The importance of Rutledge “as political appointee and providing political leadership to EBSA cannot be overstated,” Reish said. “Without political leadership, really nothing could proceed in terms of revising the fiduciary regulation and the prohibited transaction exemptions.”
Rutledge can now “provide that political leadership at the granular level.”
Rutledge has “been able to hit the ground running by virtue of his experience in employee benefits,” Campbell added. “He's familiar with the issue.”
That's being said, Rutledge has “a lot he needs to deal with.”
In 2017, the talk surrounding Labor's fiduciary rule was “about timing — when would the rule go into effect, which parts?” Campbell continued. In 2018, it's “going to be about sorting through the actual content, and that is going to take them [DOL] a while to do because there's just a lot there that we've not really had discussions with the department on and wouldn't have been really until now — with political leadership — to start engaging on those issues.”
While the rule became law under the Obama administration, “this administration is ultimately going to make the policy decisions that go into what the new rule, or the new reformed rule, will look like. So some of these conversations have to be had anew,” Campbell added.
Indeed, with a full commission at the SEC, “better coordination internally and better coordination with DOL” will ensue, added James Lundy, a partner in Drinker Biddle's SEC & Regulatory Enforcement Team. Any SEC fiduciary rule will “be crafted in such a way to attempt to avoid any challenge by any outside party vis-a-vis a judicial proceeding that would overrule the rule.”

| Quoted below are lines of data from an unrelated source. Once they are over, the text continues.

(* ===== verification/Gossip.v ===== *)
(** [vash-server/src/cluster.rs]: what one node tells another about its tags,
    and that a cluster that keeps talking agrees.

    A round of gossip is one [TAG_SYNC] command at the peer, [Server.tag_sync],
    and a merge of its answer at home.  The connection it goes over is a
    parameter of the round: the request may be lost, and so may the reply to a
    request that was carried out; a connection found broken is made anew once,
    and such a round is two of the others ([broken_round_is_two]).  Queues and
    timers decide which rounds happen when; the theorems hold for whatever they
    decide. *)

From S2P Require Import Prelude Bytes Text Core Record Glob Clock Arith Float Command Backend Apply Read.
From S2P Require Import Vcp VcpEncode Auth Server Memory MemorySpec.

(** ** The protocol *)

Section Protocol.
Context {T : Type} {SO : StoreOps T}.

Definition pairs (entries : list TagGeneration) : list (bytes * Z) :=
  (fun entry => (tg_name entry, tg_generation entry)) <$> entries.

(** [all.sort_by(|a, b| a.name.cmp(&b.name))]: no name comes twice. *)
Definition by_name (entries : list TagGeneration) : list TagGeneration :=
  snd <$> merge_sort key_le ((fun entry => (tg_name entry, entry)) <$> entries).

(** [all.iter().cycle().skip(start).take(n)]. *)
Definition window {A} (all : list A) (start n : nat) : list A :=
  omap (fun k => all !! ((start + k) mod length all)%nat) (seq 0 n).

Definition build_digest (store : T) (offset : Z) : Result StoreError (bool * list TagGeneration) :=
  all ← st_tag_generations store;
  let all := filter (fun entry => 0 < tg_generation entry) all in
  if len all <=? MAX_TAG_SYNC_ENTRIES then Ok (true, all)
  else
    let all := by_name all in
    let start := wrapping 64 (offset * MAX_TAG_SYNC_ENTRIES) mod len all in
    Ok (false, window all (Z.to_nat start) (Z.to_nat MAX_TAG_SYNC_ENTRIES)).

(** What becomes of an exchange: a refused or unreachable peer is
    [Lost_request]; a timeout after the peer acted is [Lost_reply]. *)
Inductive Delivery : Type := Delivered | Lost_request | Lost_reply.

(** [exchange], from both ends: the peer after it, and what was learned. *)
Definition exchange (outcome : Delivery) (full : bool) (entries : list (bytes * Z)) (peer : T)
    : T * option (list TagGeneration) :=
  match outcome with
  | Lost_request => (peer, None)
  | Delivered | Lost_reply =>
      let '(server, answer) := tag_sync full entries (mkServer peer []) in
      (sv_store server,
       match outcome, answer with Delivered, Ok learned => Some learned | _, _ => None end)
  end.

(** [try_exchange]: a connection found broken, whether or not the peer acted on
    what it carried, is made anew and the request repeated, once. *)
Definition try_exchange (broken : option bool) (outcome : Delivery) (full : bool) (entries : list (bytes * Z)) (peer : T)
    : T * option (list TagGeneration) :=
  match broken with
  | None => exchange outcome full entries peer
  | Some carried_out =>
      let '(peer, _) := exchange (if carried_out then Lost_reply else Lost_request) full entries peer in
      exchange outcome full entries peer
  end.

Definition merge_into (store : T) (learned : list TagGeneration) : T := apply_merges store (pairs learned).

Definition learn (store : T) (learned : option (list TagGeneration)) : T :=
  match learned with Some learned => merge_into store learned | None => store end.

Definition gossip_round (outcome : Delivery) (round : Z) (self peer : T) : T * T :=
  match build_digest self round with
  | Ok (full, entries) =>
      let '(peer, learned) := exchange outcome full (pairs entries) peer in (learn self learned, peer)
  | _ => (self, peer)
  end.

(** [peer_loop] on an invalidation: one tag, as it happens. *)
Definition push_invalidation (outcome : Delivery) (name : bytes) (generation : Z) (self peer : T) : T * T :=
  let '(peer, learned) := exchange outcome false [(name, generation)] peer in (learn self learned, peer).

(** [gossip_round] over a connection that breaks. *)
Definition gossip_round_over (broken : option bool) (outcome : Delivery) (round : Z) (self peer : T) : T * T :=
  match build_digest self round with
  | Ok (full, entries) =>
      let '(peer, learned) := try_exchange broken outcome full (pairs entries) peer in (learn self learned, peer)
  | _ => (self, peer)
  end.

(** A cluster's nodes, and what happens between two of them. *)
Inductive ClusterEvent : Type :=
| Gossip (i j : nat) (round : Z) (outcome : Delivery)
| Push (i j : nat) (name : bytes) (generation : Z) (outcome : Delivery).

Definition on_pair (i j : nat) (f : T -> T -> T * T) (nodes : list T) : list T :=
  if bool_decide (i = j) then nodes
  else
    match nodes !! i, nodes !! j with
    | Some self, Some peer => let '(self, peer) := f self peer in <[j := peer]> (<[i := self]> nodes)
    | _, _ => nodes
    end.

Definition cluster_step (nodes : list T) (event : ClusterEvent) : list T :=
  match event with
  | Gossip i j round outcome => on_pair i j (gossip_round outcome round) nodes
  | Push i j name generation outcome => on_pair i j (push_invalidation outcome name generation) nodes
  end.

(** A round over a connection that breaks is two rounds, the first unheard: the
    events of a cluster need no third kind. *)
Lemma broken_round_is_two carried_out outcome round self peer :
  gossip_round_over (Some carried_out) outcome round self peer =
  let '(self, peer) := gossip_round (if carried_out then Lost_reply else Lost_request) round self peer in
  gossip_round outcome round self peer.
Proof.
  unfold gossip_round_over, gossip_round, try_exchange. destruct (build_digest self round) as [[full entries]|?|] eqn:E;
    [|by rewrite E..].
  assert (forall o, (exchange o full (pairs entries) peer).2 = None \/ o = Delivered) as H.
  { intros []; [by right|by left|left]. unfold exchange. by destruct (tag_sync _ _ _). }
  specialize (H (if carried_out then Lost_reply else Lost_request)).
  destruct (exchange (if carried_out then _ else _) full (pairs entries) peer) as [peer' learned]. simpl in H.
  assert (learned = None) as -> by (destruct H; [done|by destruct carried_out]). cbn [learn]. by rewrite E.
Qed.

End Protocol.

(** ** What gossip asks of a store *)

(** [generation s n] is the generation of the tag [n], zero where the store does
    not know it; the table lists every tag that has been invalidated, and a
    merge raises one tag to the maximum. *)
Class StoreSync (T : Type) {SO : StoreOps T} := {
  sync_ok : T -> Prop;
  generation : T -> bytes -> Z;
  generation_nonneg s n : sync_ok s -> 0 <= generation s n;
  sync_table s : sync_ok s -> exists table,
    st_tag_generations s = Ok table /\ NoDup (tg_name <$> table)
    /\ (forall n g, 0 < g -> mkTagGeneration n g ∈ table <-> generation s n = g)
    /\ (forall e, e ∈ table -> 0 <= tg_generation e);
  sync_merge s n g : sync_ok s -> 0 < g ->
    sync_ok (st_merge_tag_generation s n g).1
    /\ forall n', generation (st_merge_tag_generation s n g).1 n'
                  = if bool_decide (n' = n) then Z.max (generation s n) g else generation s n'
}.

(** The in-memory store keeps it, once its generations are not negative. *)
Section MemorySync.
Context {FT : FloatText}.
Variable now_ms : Z.

#[local] Existing Instance memory_ops.

Definition memory_sync_ok (m : Inner) : Prop := forall n st, in_tags m !! n = Some st -> 0 <= ts_generation st.

Definition memory_generation (m : Inner) (n : bytes) : Z := default 0 (ts_generation <$> in_tags m !! n).

Lemma memory_merge_tags m n g n' :
  in_tags (memory_merge_tag_generation m n g).1 !! n' =
  if bool_decide (n' = n)
  then Some (mkTagState (ts_id (default (mkTagState (in_next_tag_id m) 0) (in_tags m !! n))) (Z.max (memory_generation m n) g))
  else in_tags m !! n'.
Proof.
  unfold memory_merge_tag_generation, resolve_tag, memory_generation. cbv zeta. cbn [fst snd set_tag_state in_tags].
  case_bool_decide as E; [subst n'; rewrite lookup_insert_eq|by rewrite !lookup_insert_ne].
  by destruct (in_tags m !! n).
Qed.

#[global] Program Instance memory_sync : StoreSync Inner (SO := memory_ops now_ms) :=
  {| sync_ok := memory_sync_ok; generation := memory_generation |}.
Next Obligation.
  intros m n H. unfold memory_generation. destruct (in_tags m !! n) eqn:E; simpl; [by eapply H|done].
Qed.
Next Obligation.
  intros m H. eexists. split; [reflexivity|]. conjs.
  - rewrite <- list_fmap_compose.
    assert ((tg_name ∘ (fun '(name, state) => mkTagGeneration name (ts_generation state))) <$> btree_iter (in_tags m)
            = (btree_iter (in_tags m)).*1) as -> by (apply list_fmap_ext; by intros ? [? ?]).
    unfold btree_iter. rewrite merge_sort_Permutation. apply NoDup_fst_map_to_list.
  - intros n g Hg. rewrite list_elem_of_fmap. unfold memory_generation. split.
    + intros ([n' st] & Heq & Hin). injection Heq as -> ->. by rewrite btree_iter_elem in Hin; rewrite Hin.
    + destruct (in_tags m !! n) as [st|] eqn:E; simpl; [|lia]. intros <-. exists (n, st). by rewrite btree_iter_elem.
  - intros e ([n st] & -> & Hin)%list_elem_of_fmap. rewrite btree_iter_elem in Hin. by eapply H.
Qed.
Next Obligation.
  intros m n g H Hg. cbn [st_merge_tag_generation memory_ops]. split.
  - intros n' st. rewrite memory_merge_tags. case_bool_decide; [|apply H]. intros [= <-]. simpl. lia.
  - intros n'. unfold memory_generation at 1. rewrite memory_merge_tags. by case_bool_decide.
Qed.

End MemorySync.

(** ** One exchange *)

Section Exchange.
Context {T : Type} {SO : StoreOps T} {SY : StoreSync T}.

(** The greatest generation a list has for a name, zero where it has none. *)
Definition top (n : bytes) (entries : list (bytes * Z)) : Z :=
  foldr (fun entry acc => if bool_decide (entry.1 = n) then Z.max entry.2 acc else acc) 0 entries.

Lemma top_nonneg n entries : 0 <= top n entries.
Proof. induction entries as [|[m g] entries IH]; simpl; [done|]. case_bool_decide; lia. Qed.

Lemma top_ge n g entries : (n, g) ∈ entries -> g <= top n entries.
Proof.
  induction entries as [|[m h] entries IH]; [by intros ?%elem_of_nil|]. simpl.
  intros [[= -> ->]|Hin]%elem_of_cons; [rewrite bool_decide_true by done; lia|]. specialize (IH Hin). case_bool_decide; lia.
Qed.

Lemma top_le n b entries : 0 <= b -> (forall g, (n, g) ∈ entries -> g <= b) -> top n entries <= b.
Proof.
  intros Hb. induction entries as [|[m h] entries IH]; intros H; [done|]. simpl.
  assert (top n entries <= b) by (apply IH; intros g Hg; apply H; by right).
  case_bool_decide; [|done]. subst. pose proof (H h ltac:(by left)). lia.
Qed.

Lemma apply_merges_generation s entries :
  sync_ok s -> (forall e, e ∈ entries -> 0 <= e.2) ->
  sync_ok (apply_merges s entries)
  /\ forall n, generation (apply_merges s entries) n = Z.max (generation s n) (top n entries).
Proof.
  revert s. induction entries as [|[m g] entries IH]; intros s Hs Hg; cbn [apply_merges].
  - split; [done|]. intros n. simpl. pose proof (generation_nonneg s n Hs). lia.
  - pose proof (Hg (m, g) ltac:(by left)) as Hg0. simpl in Hg0.
    assert (forall e, e ∈ entries -> 0 <= e.2) as Hg' by (intros e He; apply Hg; by right).
    destruct (Z.eqb_spec g 0) as [->|Hne].
    + destruct (IH s Hs Hg') as [H1 H2]. split; [done|]. intros n. rewrite H2. simpl.
      pose proof (top_nonneg n entries). case_bool_decide; lia.
    + destruct (sync_merge s m g Hs ltac:(lia)) as [Hs' Hm]. destruct (IH _ Hs' Hg') as [H1 H2]. split; [done|].
      intros n. rewrite H2, Hm. simpl. rewrite (bool_decide_ext (m = n) (n = m)) by naive_solver.
      case_bool_decide; subst; lia.
Qed.

Lemma last_generation_spec known n g :
  NoDup (tg_name <$> known) -> last_generation known n = Some g <-> mkTagGeneration n g ∈ known.
Proof.
  induction known as [|e known IH] using rev_ind; intros Hd; [by split; [|intros ?%elem_of_nil]|].
  unfold last_generation. rewrite foldl_snoc. fold (last_generation known n).
  rewrite fmap_app in Hd. apply NoDup_app in Hd as (Hd & Hn & _). rewrite elem_of_app, list_elem_of_singleton.
  case_bool_decide as E.
  - subst n. split.
    + intros [= <-]. right. by destruct e.
    + intros [Hin|<-]; [|done]. exfalso. apply (Hn (tg_name e)); [|by left]. apply list_elem_of_fmap.
      by exists (mkTagGeneration (tg_name e) g).
  - rewrite IH by done. split; [by left|]. intros [?|<-]; [done|]. by destruct E.
Qed.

As to new fiduciary rules issued by the states, Campbell said that “there's a question about how some of these state statutes might be pre-empted. In particular, there's some decent pre-emption in the securities area. So there's a question about how much states could do in securities regulation that might be preempted by federal law.”
In 2018, Campbell said that he'll be watching how developments and outcomes “in the fiduciary regulatory fights at the SEC, at DOL and the resolution of court cases challenging the DOL rule as being invalid” will “encourage states to take action or discourage them.”